1)a) Pagecost and circulation seem to be pretty right skewed. Percentage of male and median income seem to be bimodal and do not really have any pattern of skewness. b) y=bo + b1x1 + b2x2 + b3x3 + Epsilon

B) Page cost and circulation seem to have a moderately strong curve relationship close to natural log relationship. There seems to be no clear relationship between Page cost and the other two explanatory variables. 2) Residual diagnostic because Epsilon is estimated by residuals. a) Since p value for the F-test is 0.000, so YES, the model is useful in predicting the response. b) y= 7008 + 3.96x1 – 34.7x2 + .7x3 y= pagecost x1= circulation x2= percentage of males x3= median income c) Circulation is very strongly significant (t-test , p-value is .000), percentage of males is not significant (t-test, p value is .815). Median income is also not significant ( t-test, p value is .

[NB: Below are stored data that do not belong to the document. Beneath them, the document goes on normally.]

(** * Order service (services/order-service/index.js)

    A shallow embedding of the Express handlers of the order service and of
    the JavaScript values they touch: the JSON request body, the module-level
    [orders] object used as a map from order id to order record, the
    awaited [axios.get] calls to the user and inventory services, and
    [Date.now()].

    The handlers are written in a small monad that threads the process state
    (the [orders] object and the outside world), can throw, and logs every
    URL passed to [axios.get], in call order.

    The handlers of the inventory service
    (services/inventory-service/main.go), which the product checks are
    addressed to, are embedded as functions of the inventory map. *)

From Stdlib Require Import ZArith List String Ascii Bool Lia.
From Stdlib Require Import DecimalString DecimalPos DecimalZ.
From Stdlib Require Import Permutation PrimFloat.
Import ListNotations.
Local Open Scope string_scope.
Set Warnings "-register-all".
Set Warnings "-inexact-float".

(* ===================================================================== *)
(** ** JavaScript values *)
(* ===================================================================== *)

(** What [express.json()] can put in [req.body] and below it: the values
    [JSON.parse] builds, and [undefined] for a property that is not there.
    [VNum n] is an integer-valued number (|n| < 2^53); [VObj] lists the own
    properties of an object, each key once. *)
Inductive value : Type :=
| VUndefined
| VNull
| VBool (b : bool)
| VNum (n : Z)
| VStr (s : string)
| VArr (elems : list value)
| VObj (props : list (string * value)).

(** The [TypeError]s the language itself raises on the paths of the creation
    handler. *)
Inductive type_error : Type :=
| Destructure (v : value) (p : string)    (* const { p } = v, v null or undefined *)
| ReadOfNullish (v : value) (p : string)  (* v.p, v null or undefined *)
| NotIterable (v : value)                 (* for (const item of v) *)
| NotPrimitive (v : value).               (* `${v}`, v an object with no usable toString *)

(** A caught value: the rejection of an [axios.get] promise, an [Error]
    with its [message], or a [TypeError] of the language. *)
Inductive error : Type :=
| RequestError (message : string)
| TypeError (t : type_error).
(** * The AI tool executor of lucis-app

    A shallow embedding of [server/tools/ai-executor.ts]: the tool
    [AI_TOOL_EXECUTOR] asks a generation backend for the source text of a
    one-off tool, checks the reply, hands the tool and its input to the
    execution capability [DECO_TOOL_RUN_TOOL] and wraps what comes back in
    an invocation record.

    The reply and the outcome of the execution are untyped data, so the
    embedding starts with the JavaScript values they are made of and with
    the three language operations the handler applies to them: [String(v)],
    truthiness ([!v], [a || b], [if (v)]) and [JSON.stringify(v)].  The
    handler is an [async] function with two [await]s and one [try]/[catch];
    it is embedded in a small monad that threads the calls received by the
    execution capability and propagates thrown values.  Writing to the
    console is not modelled.

    The todo tools of [server/tools/todos.ts], which the generated code is
    told to call, follow: they run against a database given by the
    statements they issue, of which a table in memory is one instance.
    Last come the updaters by which the hooks of the view keep their cached
    list in step with the outputs of these tools. *)

From Stdlib Require Import String Ascii List ZArith Bool Lia.
From Stdlib Require DecimalString QArith_base.
Import ListNotations.

Local Open Scope list_scope.
Local Open Scope string_scope.
Set Warnings "-register-all".

(** ** JavaScript values *)

(** The values that JSON data is made of, and [undefined] for what is
    absent.  A number is an integer-valued one.  An object is a record of
    data: its properties are listed in enumeration order, with distinct
    keys, none of them a name that the conversions of the language look up
    ([toString], [valueOf], [toJSON]). *)
Inductive JsVal : Type :=
| JUndefined
| JNull
| JBool (b : bool)
| JNum (n : Z)
| JStr (s : string)
| JArr (items : list JsVal)
| JObj (props : list (string * JsVal)).

(** The empty object literal [{}]. *)
Definition empty_object : JsVal := JObj [].
Lemma listener_of_item (h : option Handler) (it : Num.Item) :
  listener (renderItem h it) = if clickable it then h else None.
Proof.
  unfold renderItem, clickable.
  destruct (Num.type it); [|reflexivity].
  now destruct (flag (Num.disabled it)).
Qed.


End WithHost.



Section WithHost.
Context {host : Host}.
Import Main ControllerFacts.

Lemma click_on_item doc net (st : ScrapingData) (t : Z) (it : Item.t) :
  (Main.totalPages st == inject_Z t)%Q ->
  1 <= Main.page st <= t ->
  In it (buildPageList (Main.page st) t 1) ->
  clickable (ofItem it) = true ->
  exists (p : Z) (l : string),
    Item.type it = Item.typePage
    /\ Item.page it = Some p
    /\ Item.label it = Some l
    /\ Main.page (fst (changePage doc net st l)) = p.
Proof.
  intros Ht Hc Hin Hclick.
  assert (Hnum : forall p b, 1 <= p ->
            exists (q : Z) (l : string),
              Item.type (Page p b) = Item.typePage
              /\ Item.page (Page p b) = Some q
              /\ Item.label (Page p b) = Some l
              /\ Main.page (fst (changePage doc net st l)) = q).
  { intros p b Hp. exists p, (StringZ p). repeat split.
    unfold changePage.
    destruct (LabelFacts.StringZ_not_control p) as [H1 H2].
    rewrite (selectPage_number st _ H1 H2), LabelFacts.parseInt_StringZ.
    destruct (Z.eqb_spec p (Main.page st)) as [E|E]; cbn [orb].
    - now rewrite E.
    - destruct (Z.eqb_spec p 0); [lia|]. now rewrite fst_fetchPage. }
  rewrite buildPageList_computeWindow in Hin. unfold computeWindow in Hin.
  cbv zeta in Hin. repeat rewrite in_app_iff in Hin.
  destruct Hin as [Hin|[Hin|[Hin|[Hin|[Hin|[Hin|Hin]]]]]].
  - (* Prev *)
    destruct Hin as [<-|[]]. unfold clickable, ofItem in Hclick.
    cbn [Prev Num.type Num.disabled Item.type Item.disabled flag] in Hclick.
    destruct (Z.leb_spec (Main.page st) 1) as [|Hgt]; [discriminate Hclick|].
    exists (clamp (Main.page st - 1) 1 t), "Prev". repeat split.
    unfold changePage. rewrite selectPage_prev.
    destruct (Z.gtb_spec (Main.page st) 1); [|lia].
    rewrite fst_fetchPage. unfold clamp. cbn [withPage Main.page]. lia.
  - destruct Hin as [<-|[]]. apply Hnum. lia.
  - destruct (_ >? 2); [|destruct Hin].
    destruct Hin as [<-|[]]. discriminate Hclick.
  - apply in_map_iff in Hin. destruct Hin as (p & <- & Hp).
    apply In_range in Hp. apply Hnum. lia.
  - destruct (_ <? _); [|destruct Hin].
    destruct Hin as [<-|[]]. discriminate Hclick.
  - destruct (Z.gtb_spec t 1); [|destruct Hin].
    destruct Hin as [<-|[]]. apply Hnum. lia.
  - (* Next *)
    destruct Hin as [<-|[]]. unfold clickable, ofItem in Hclick.
    cbn [Next Num.type Num.disabled Item.type Item.disabled flag] in Hclick.
    destruct (Z.geb_spec (Main.page st) t) as [|Hlt]; [discriminate Hclick|].
    exists (clamp (Main.page st + 1) 1 t), "Next". repeat split.
    unfold changePage. rewrite selectPage_next.
    assert (Hq : Qlt_bool (inject_Z (Main.page st)) (Main.totalPages st) = true).
    { apply BuilderFacts.Qlt_bool_true. rewrite Ht. rewrite <- Zlt_Qlt. lia. }
    rewrite Hq, fst_fetchPage. unfold clamp. cbn [withPage Main.page]. lia.
Qed.
(** * pg-migrate front-end: a shallow embedding of the React application

    The development follows the TypeScript sources of the desktop client:
    [App.tsx] (application state and handlers), [MigrationPanel.tsx],
    [ProgressBar.tsx] and [ConnectionForm.tsx].  React state is a record,
    every handler is a function on that record, and an asynchronous handler
    is split at its [await]: the part that runs up to the call of the
    backend, and the continuation that runs once the promise has settled. *)

From Stdlib Require Import Ascii String QArith SpecFloat.
From stdpp Require Import gmap strings list sorting pretty.
Close Scope Q_scope.

(** ** JavaScript primitives used by the sources *)

Module Js.

(** A JavaScript [number] that the sources only store, test, default and
    parse (a port, a batch size): the special values and, for the finite
    ones, an exact rational, with an unsigned zero.  No operation below
    rounds.  The numbers the sources compute with are doubles, see
    [Double]. *)
Inductive number :=
| NaN
| Infinity (negative : bool)
| Finite (q : Q).

Definition of_Z (z : Z) : number := Finite (inject_Z z).

Definition is_finite (n : number) : bool :=
  match n with Finite _ => true | _ => false end.

(** [ToBoolean] on numbers: [0] and [NaN] are falsy. *)
Definition truthy (n : number) : bool :=
  match n with
  | NaN => false
  | Infinity _ => true
  | Finite q => negb (Qeq_bool q 0)
  end.

(** [a || b] on numbers. *)
Definition or_else (a b : number) : number := if truthy a then a else b.

(** *** Doubles

    Where the sources divide, multiply and round, a [number] is an IEEE 754
    binary64 value and every operation rounds to the nearest value, ties
    to even, as the language prescribes: the operations are those of the
    specification of binary floating-point arithmetic in the standard
    library, at precision 53 and maximal exponent 1024. *)
Module Double.
(** X11. The children name each other consistently: the RoleBinding binds the
    Role to the ServiceAccount the endpoint-picker pods run as; the pods
    mount the ConfigMap under the directory and key their [--config-file]
    argument names, and are told the name and namespace of the
    InferencePool; the pool refers to the endpoint-picker Service; the
    HTTPRoute is attached to the Gateway and sends to the pool. *)
Theorem children_reference_each_other (infScheduler : InferenceScheduler) :
  let sa := buildEPPServiceAccount infScheduler in
  let role := buildEPPRole infScheduler in
  let binding := buildEPPRoleBinding infScheduler in
  let configMap := buildEPPConfigMap infScheduler in
  let epp := buildEPPDeployment infScheduler in
  let eppService := buildEPPService infScheduler in
  let pool := buildInferencePool infScheduler in
  let gateway := buildGateway infScheduler in
  let route := buildHTTPRoute infScheduler in
  Subjects binding = [ {| subjKind := "ServiceAccount";
                          subjName := Name (saMeta sa);
                          subjNamespace := Namespace (saMeta sa) |} ]
  /\ rrKind (RoleRef_ binding) = "Role"
  /\ rrName (RoleRef_ binding) = Name (rMeta role)
  /\ Namespace (rbMeta binding) = Namespace (rMeta role)
  /\ ServiceAccountName (tplSpec (Template (dSpec epp))) = Name (saMeta sa)
  /\ Volumes (tplSpec (Template (dSpec epp)))
     = [ {| volName := "config"; volConfigMap := Name (cmMeta configMap) |} ]
  /\ (exists container pluginConfig,
        Containers (tplSpec (Template (dSpec epp))) = [container]
        /\ VolumeMounts container = [ {| vmName := "config"; MountPath := "/config" |} ]
        /\ dom (Data configMap) = {["plugins.yaml"]}
        /\ Data configMap !! "plugins.yaml" = Some pluginConfig
        /\ In ("--config-file=" +:+ "/config" +:+ "/" +:+ "plugins.yaml") (Args container)
        /\ In ("--pool-name=" +:+ Name (uMeta pool)) (Args container)
        /\ In ("--pool-namespace=" +:+ Namespace (uMeta pool)) (Args container))
  /\ at_path [Field "endpointPickerRef"; Field "name"] (uSpec pool)
     = Some (VString (Name (sMeta eppService)))
  /\ at_path [Field "parentRefs"; Item 0; Field "name"] (uSpec route)
     = Some (VString (Name (uMeta gateway)))
  /\ at_path [Field "parentRefs"; Item 0; Field "namespace"] (uSpec route)
     = Some (VString (Namespace (uMeta gateway)))
  /\ at_path [Field "rules"; Item 0; Field "backendRefs"; Item 0; Field "group"] (uSpec route)
     = Some (VString (Group (uGVK pool)))
  /\ at_path [Field "rules"; Item 0; Field "backendRefs"; Item 0; Field "kind"] (uSpec route)
     = Some (VString (gvkKind (uGVK pool)))
  /\ at_path [Field "rules"; Item 0; Field "backendRefs"; Item 0; Field "name"] (uSpec route)
     = Some (VString (Name (uMeta pool)))
  /\ at_path [Field "listeners"; Item 0; Field "allowedRoutes"; Field "namespaces"; Field "from"]
       (uSpec gateway)
     = Some (VString "Same")
  /\ Namespace (uMeta route) = Namespace (uMeta gateway).
Proof.
  cbv zeta. repeat (split; [reflexivity|]).
  split; [|repeat (split; [reflexivity|]); reflexivity].
  eexists. eexists. split; [reflexivity|]. split; [reflexivity|].
  split; [|split; [apply lookup_insert_eq|]].
  - unfold buildEPPConfigMap. cbn [Data]. now rewrite dom_insert_L, dom_empty_L, (right_id_L ∅ _).
  - cbn [Args]. split; [|split]; simpl; tauto.
Qed.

109) Since circulation has p-value less than .05, I would keep it in the model. Percentage of males, however, should first be taken out since it is the most insignificant variable due to its highest p-value of .815. If necessary, I would remove median income as well. d)scatterplot of residuals versus predicted values there is a certain pattern present in the residual plot, hence the linearity assumption is not satisfied. Perhaps the relationship is not linear. Heteroscedasticity does not seem as evident here. A transformation applied to the variables may fix these problems. For example, I would probably try to transform the page cost and or circulation variables by taking the natural log.